Once again time and travel have graced me with gifts beyond measure; great friends, spectacular beauty, and oddly enough, a lesson in patience. If I had to pick my most memorable journey of the past week I would certainly have to say that the climb to the top of Croagh Patrick was the ultimate in personal growth and life’s lessons learned. It pushed me past what I thought I could endure both mentally and physically and in some weird way gave me strength in return. Patience is a virtue they say and one that has not always graced my illustrious personality. But I will have to say that thus far there isn't anything in this life that has taught me the art of patience as well or as thoroughly as a single, solitary, majestic mountain known as Cruach Phádraig
And, thus the story goes as follows: 
It was an unusually clear blue morning as I made my way toward the path that would take me to Croagh Patrick's rocky peak.
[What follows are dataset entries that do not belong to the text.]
(* ===== verification/_CoqProject ===== *)
-Q . S2P
Prelude.v
StateMachine.v
EventLoop.v
Identity.v
Selection.v
DependencyTracker.v
HexBytes.v
StateVisibility.v
StateDistribution.v
Grapher.v
StateView.v
TxTypes.v
CoordTypes.v
World.v
TxActions.v
TxMachine.v
Sample.v
TxPropagation.v
TxGates.v
Endorsement.v
DispatchLoop.v
BlockHeight.v
CoordWorld.v
CoordActions.v
CoordEndorse.v
CoordMachine.v
CoordSample.v
CoordInvariants.v
CoordWf.v
CoordRuns.v
CoordStepDown.v
CoordProtocol.v
CoordDelegation.v
CoordSlot.v
CoordAssembly.v
CoordAnswers.v
OrigTypes.v
OrigWorld.v
OrigTxActions.v
OrigTxMachine.v
OrigActions.v
OrigMachine.v
OrigSample.v
OrigTxLifecycle.v
OrigTxGates.v
OrigInvariants.v
OrigRuns.v
OrigDelegation.v
OrigFinal.v
NotoTypes.v
NotoChecks.v
NotoEndorse.v
NotoBalance.v
NotoCodec.v
NotoSample.v
NotoStates.v
NotoAssemble.v
NotoSelection.v
NotoAgreement.v
NotoCompletion.v
NotoReceipts.v
NotoEvents.v
NotoPrepare.v
NotoLedger.v
NotoCommit.v
NotoContractSample.v
PubTxGas.v
PubTxStages.v
PubTxSafety.v
PubTxRuns.v
PubTxOrchestrator.v
PubTxPool.v
PubTxNonces.v
PubTxFunds.v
As I gazed upon the mountain from below, I could discern the slow progression of time etched upon its face, which the mountainside seemed to patiently endure. I was intimidated, to say the least. But soon my thoughts turned to my approach, to the task of reaching the stately mountain's pinnacle, and subsequently, to the arduous journey back from its peak. I was in awe. 
I do not believe that I have ever known the true meaning of the word patience until the day I climbed that formidable mountain. Nor had the term “one step at a time” been more real, more apparent, or more important than during my time on that mountain. There were at times brief respites where I looked forward towards my goal or back to whence I had come, but only for the briefest of moments and I found it was during those times that I would miss a step...falter. Wavering for that one split second in time instantaneously brought my focus back to the task at hand, that next step, and nothing else. I found that when I began to reach that state of mind where I garnered such complete focus wrapped tightly in a ragged determination to reach the top, I became a different person within myself. I could feel my whole being thrive on that mountain and in that circumstance. It was in that existence that I became deeply interwoven with that place. And as such, after my fear of heights had been conquered, when I finally reached the summit and looked across the vast horizon it felt as if, since the beginning of all time, Ireland herself had been patiently waiting for my arrival. After the exuberance and exhilaration began to gently subside and I turned and looked at the daunting task of returning to the fields and valleys below, I,  for the first, time understood completely what that journey, that climb, that struggle to reach the summit had taught me. I knew without question that I had been given a gift. A gift that had sat silently waiting for me to appear. The gift of a deep and true understanding of the nature of patience. And as I took my first step towards my descent, I knew I had been changed forever…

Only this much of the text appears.